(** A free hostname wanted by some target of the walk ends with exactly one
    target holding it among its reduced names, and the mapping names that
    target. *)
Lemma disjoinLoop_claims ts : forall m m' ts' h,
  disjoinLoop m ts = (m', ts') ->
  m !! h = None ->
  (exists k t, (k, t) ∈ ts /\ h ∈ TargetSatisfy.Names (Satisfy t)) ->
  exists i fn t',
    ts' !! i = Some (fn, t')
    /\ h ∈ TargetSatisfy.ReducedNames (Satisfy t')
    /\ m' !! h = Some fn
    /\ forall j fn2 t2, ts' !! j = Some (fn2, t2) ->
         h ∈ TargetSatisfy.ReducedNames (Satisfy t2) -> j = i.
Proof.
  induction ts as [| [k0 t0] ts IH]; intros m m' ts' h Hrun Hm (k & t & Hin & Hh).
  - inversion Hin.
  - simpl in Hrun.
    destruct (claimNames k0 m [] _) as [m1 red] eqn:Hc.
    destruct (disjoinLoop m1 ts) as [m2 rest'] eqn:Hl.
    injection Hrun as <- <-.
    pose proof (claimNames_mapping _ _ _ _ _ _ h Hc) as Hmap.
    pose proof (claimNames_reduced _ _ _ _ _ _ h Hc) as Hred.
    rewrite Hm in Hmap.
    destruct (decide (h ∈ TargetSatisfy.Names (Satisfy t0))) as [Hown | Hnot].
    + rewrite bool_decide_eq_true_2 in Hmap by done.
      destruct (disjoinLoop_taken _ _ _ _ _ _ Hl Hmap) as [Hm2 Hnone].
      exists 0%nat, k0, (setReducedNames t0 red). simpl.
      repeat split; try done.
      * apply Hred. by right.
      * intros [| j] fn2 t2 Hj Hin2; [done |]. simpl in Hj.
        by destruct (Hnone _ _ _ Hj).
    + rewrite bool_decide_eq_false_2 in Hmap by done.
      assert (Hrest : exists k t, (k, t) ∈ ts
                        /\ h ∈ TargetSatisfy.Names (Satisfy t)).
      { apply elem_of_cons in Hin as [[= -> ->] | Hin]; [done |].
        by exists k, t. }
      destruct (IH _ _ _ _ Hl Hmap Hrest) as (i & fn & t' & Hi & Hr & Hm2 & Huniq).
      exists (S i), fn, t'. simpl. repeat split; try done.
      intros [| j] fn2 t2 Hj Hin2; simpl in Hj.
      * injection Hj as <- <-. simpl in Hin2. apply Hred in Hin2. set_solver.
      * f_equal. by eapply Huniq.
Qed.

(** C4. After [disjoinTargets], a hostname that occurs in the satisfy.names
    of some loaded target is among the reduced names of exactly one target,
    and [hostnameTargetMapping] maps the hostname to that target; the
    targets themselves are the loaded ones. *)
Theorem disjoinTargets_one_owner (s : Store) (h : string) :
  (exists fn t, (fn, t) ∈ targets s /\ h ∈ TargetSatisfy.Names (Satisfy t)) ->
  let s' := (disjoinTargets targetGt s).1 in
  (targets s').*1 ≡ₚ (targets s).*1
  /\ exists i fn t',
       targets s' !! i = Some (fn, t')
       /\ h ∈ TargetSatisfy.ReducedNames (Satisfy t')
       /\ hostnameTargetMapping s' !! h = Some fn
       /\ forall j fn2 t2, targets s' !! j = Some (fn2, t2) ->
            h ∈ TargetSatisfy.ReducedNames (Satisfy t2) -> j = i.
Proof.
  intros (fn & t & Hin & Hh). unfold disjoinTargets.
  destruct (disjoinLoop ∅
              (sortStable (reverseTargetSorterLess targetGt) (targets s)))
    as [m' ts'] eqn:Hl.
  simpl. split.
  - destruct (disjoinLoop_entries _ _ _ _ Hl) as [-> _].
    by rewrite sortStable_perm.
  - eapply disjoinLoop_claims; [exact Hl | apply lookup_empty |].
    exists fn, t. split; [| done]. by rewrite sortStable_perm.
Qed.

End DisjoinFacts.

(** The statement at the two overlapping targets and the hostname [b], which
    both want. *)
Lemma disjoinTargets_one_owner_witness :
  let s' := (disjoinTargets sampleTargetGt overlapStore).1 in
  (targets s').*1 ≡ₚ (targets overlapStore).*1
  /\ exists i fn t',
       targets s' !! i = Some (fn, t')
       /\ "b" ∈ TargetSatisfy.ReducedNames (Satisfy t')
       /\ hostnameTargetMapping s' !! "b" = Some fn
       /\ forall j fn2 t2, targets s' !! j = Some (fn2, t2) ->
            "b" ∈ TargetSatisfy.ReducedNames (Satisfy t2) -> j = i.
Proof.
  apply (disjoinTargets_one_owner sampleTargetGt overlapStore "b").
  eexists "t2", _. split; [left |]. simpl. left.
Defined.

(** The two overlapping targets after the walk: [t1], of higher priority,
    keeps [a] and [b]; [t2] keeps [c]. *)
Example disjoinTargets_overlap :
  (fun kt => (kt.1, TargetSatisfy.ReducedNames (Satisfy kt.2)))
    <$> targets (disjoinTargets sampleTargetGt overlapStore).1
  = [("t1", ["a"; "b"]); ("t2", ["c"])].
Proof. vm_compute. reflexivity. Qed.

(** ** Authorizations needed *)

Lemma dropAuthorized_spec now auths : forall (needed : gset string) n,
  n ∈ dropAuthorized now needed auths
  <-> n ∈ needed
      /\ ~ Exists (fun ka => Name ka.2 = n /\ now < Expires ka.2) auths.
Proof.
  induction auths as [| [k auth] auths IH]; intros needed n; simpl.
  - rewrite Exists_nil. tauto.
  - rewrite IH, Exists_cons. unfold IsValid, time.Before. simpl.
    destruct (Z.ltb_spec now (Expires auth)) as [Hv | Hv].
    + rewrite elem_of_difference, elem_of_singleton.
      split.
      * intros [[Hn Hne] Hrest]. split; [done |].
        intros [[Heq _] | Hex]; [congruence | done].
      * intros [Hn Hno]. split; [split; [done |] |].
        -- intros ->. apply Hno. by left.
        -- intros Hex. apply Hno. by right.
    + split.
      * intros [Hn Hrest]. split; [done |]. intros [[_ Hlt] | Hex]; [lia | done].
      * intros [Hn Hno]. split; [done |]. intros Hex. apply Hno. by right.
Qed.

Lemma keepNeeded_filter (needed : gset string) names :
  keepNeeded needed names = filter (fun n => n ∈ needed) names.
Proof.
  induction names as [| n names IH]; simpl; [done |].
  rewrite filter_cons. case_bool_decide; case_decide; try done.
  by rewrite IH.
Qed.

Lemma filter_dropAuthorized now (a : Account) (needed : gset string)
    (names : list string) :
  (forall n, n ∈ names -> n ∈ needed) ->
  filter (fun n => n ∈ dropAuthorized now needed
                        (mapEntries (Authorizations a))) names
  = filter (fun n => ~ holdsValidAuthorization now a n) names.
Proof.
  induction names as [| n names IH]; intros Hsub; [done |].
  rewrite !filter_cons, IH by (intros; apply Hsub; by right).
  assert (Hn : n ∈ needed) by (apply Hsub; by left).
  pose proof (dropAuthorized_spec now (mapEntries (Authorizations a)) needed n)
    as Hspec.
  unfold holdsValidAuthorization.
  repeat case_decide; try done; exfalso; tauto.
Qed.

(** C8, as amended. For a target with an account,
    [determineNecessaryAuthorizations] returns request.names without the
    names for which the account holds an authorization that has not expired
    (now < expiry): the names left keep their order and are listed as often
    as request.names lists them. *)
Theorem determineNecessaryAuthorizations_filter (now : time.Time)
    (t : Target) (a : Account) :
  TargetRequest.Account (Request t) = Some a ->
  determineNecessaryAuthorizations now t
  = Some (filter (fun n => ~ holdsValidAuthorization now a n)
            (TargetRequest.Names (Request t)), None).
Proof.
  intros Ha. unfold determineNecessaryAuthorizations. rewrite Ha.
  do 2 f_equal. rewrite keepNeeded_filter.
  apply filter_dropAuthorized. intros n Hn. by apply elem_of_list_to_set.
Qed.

◆ ◆ ◆ ◆ ◆ ◆ ◆

_Problem to solve_
What you return must be an exact retyping of the lines above starting at the line with "injection Hrun as <- <-." and ending at the line with "bool_decide_eq_true_2 in Hmap by done.", and nothing besides.

_Written solution_
    injection Hrun as <- <-.
    pose proof (claimNames_mapping _ _ _ _ _ _ h Hc) as Hmap.
    pose proof (claimNames_reduced _ _ _ _ _ _ h Hc) as Hred.
    rewrite Hm in Hmap.
    destruct (decide (h ∈ TargetSatisfy.Names (Satisfy t0))) as [Hown | Hnot].
    + rewrite bool_decide_eq_true_2 in Hmap by done.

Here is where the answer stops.